Current laws of thermodynamics may be insufficient to fully explain the behavior of living organisms, and recent experiments with human cells suggest the need for a fourth law tailored to biological systems. The established principles of physics, particularly those governing heat and entropy, are robust for idealized, non-living systems. However, life’s inherent complexity—its interconnected cells and active energy consumption—introduces factors that existing laws struggle to capture.
The Unique Disequilibrium of Life
Living systems are fundamentally out of equilibrium. Unlike inert matter, cells maintain a dynamic state through constant energy input and feedback mechanisms. This is exemplified by a cellular “set point,” where internal processes self-regulate to maintain stability, much like a thermostat. Standard thermodynamics, designed for passive systems, doesn’t easily accommodate this active behavior.
To investigate this, researchers at the Dresden University of Technology in Germany conducted experiments using HeLa human cells—a controversial cell line derived without consent from Henrietta Lacks in the 1950s. By halting cell division and probing their membranes with atomic force microscopy, they analyzed fluctuations in cellular behavior under various conditions.

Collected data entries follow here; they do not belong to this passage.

Lemma transition_current ws rows s env cx t s' n :
  store_ok ws s rows → message_id_valid (nc_message_id cx) → env_now env ≤ u64_max →
  append_notification_transition_full_at s env t (env_now env) = (s', Done n) →
  tf_message_id t = nc_message_id cx → tf_recipient t = nc_recipient cx → tf_state t ≠ Queued →
  ∃ c (line : LedgerLine V), current_of s cx = Some c ∧ n = transition_record t c line ∧
    current_of s' cx = Some n.
Proof.
  intros Hok Hid Henv Ht E1 E2 Hq.
  destruct (transition_appended ws rows s env t (env_now env) s' n Hok Henv Henv) as
    (_ & _ & Hno & line & Hcase); [by rewrite E1|done|].
  rewrite E1, E2 in *. unfold current_of, notification in *. rewrite Hno, lookup_insert_eq.
  destruct Hcase as [(_ & Hs & _)|(c & Hc & ->)]; [done|]. by exists c, line.
Qed.

(** What a recorded write boundary stands on and what it leaves. *)
Lemma record_writing_Good ws rows s env cx root leader agent manifest transport format s' n :
  store_ok ws s rows → message_id_valid (nc_message_id cx) → env_now env ≤ u64_max →
  record_writing s env cx root leader agent manifest transport format = (s', Good n) →
  (∃ c, current_of s cx = Some c ∧ owns cx c = true ∧ nr_state c = Gating) ∧
  entry_is_pending (st_projection s) (nc_recipient cx) (nc_message_id cx) = true ∧
  current_of s' cx = Some n ∧ owns cx n = true ∧ nr_state n = Writing ∧
  nr_message_id n = nc_message_id cx ∧
  nr_transport n = transport ∧ nr_doorbell_format n = format ∧
  nr_binding n = Some (MkBinding (nc_recipient cx) (Some root) (Some leader) agent (MkManifestId manifest)).
Proof.
  intros Hok Hid Henv H. unfold record_writing in H.
  destruct (manifest_id_new manifest) as [m|] eqn:Hm; [|done].
  destruct (gating_record s cx) as [c|] eqn:Hg; [|done].
  apply gating_record_Some in Hg as (Hc & Ho & Hs).
  destruct (entry_allows s cx transport) eqn:He; [|done]. apply from_store_Good in H.
  assert (m = MkManifestId manifest) as ->.
  { unfold manifest_id_new in Hm. by destruct (_ || _); [|injection Hm as <-]. }
  split; [by exists c|]. split; [unfold entry_allows in He; unfold entry_is_pending; by destruct (get_entry _ _ _)|].
  unfold advance_notification_with_transport in H.
  assert (∃ t, append_notification_transition_full_at s env t (env_now env) = (s', Done n) ∧
    t = MkTransition CANONICAL_RECORD_VERSION (nc_attempt_id cx) (nc_message_id cx) (nc_recipient cx) Writing
      (Some (MkBinding (nc_recipient cx) (Some root) (Some leader) agent (MkManifestId manifest)))
      (Some transport) format None None None None None None) as (t & Ht & ->).
  { eexists. split; [|done]. destruct format as [f|]; [destruct (supported_doorbell_format f); [|done]|]; exact H. }
  destruct (transition_current _ _ _ _ _ _ _ _ Hok Hid Henv Ht eq_refl eq_refl) as (c' & line & Hc' & -> & Hcur);
    [done|]. assert (c' = c) as -> by congruence.
  split_and!; try done. by apply owned_transition.
Qed.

The Limits of Existing Models
The study revealed that conventional thermodynamic measures, like “effective temperature,” fall short when applied to living systems. Effective temperature attempts to quantify disequilibrium similarly to how heating a pot of water increases its temperature. However, cells don’t behave in the same way. Instead, the researchers found that “time reversal asymmetry” offers a more accurate measure of disequilibrium in biological processes.
Time reversal asymmetry explores how different a process would be if run backward instead of forward. Biological processes, driven by survival and replication, inherently exhibit asymmetry, distinguishing them from reversible physical reactions. This suggests that the degree to which a system defies time’s symmetry directly correlates with its “aliveness.”
Implications and Future Research
The findings provide valuable tools for quantifying disequilibrium in living systems. Experts like Chase Broedersz at Vrije Universiteit Amsterdam emphasize the importance of precisely measuring how far a system deviates from equilibrium. Yair Shokef at Tel Aviv University notes that this study is novel in its ability to measure multiple non-equilibrium characteristics simultaneously.
The ultimate goal is to develop a fourth law of thermodynamics specific to living matter, where processes operate around a set point. Researchers are already working to identify measurable physiological indicators that could serve as the foundation for this new law.
Understanding life through thermodynamic principles requires significant further research. The ability to measure and quantify the unique disequilibrium of biological systems is a crucial step towards a more complete understanding of life’s fundamental physics.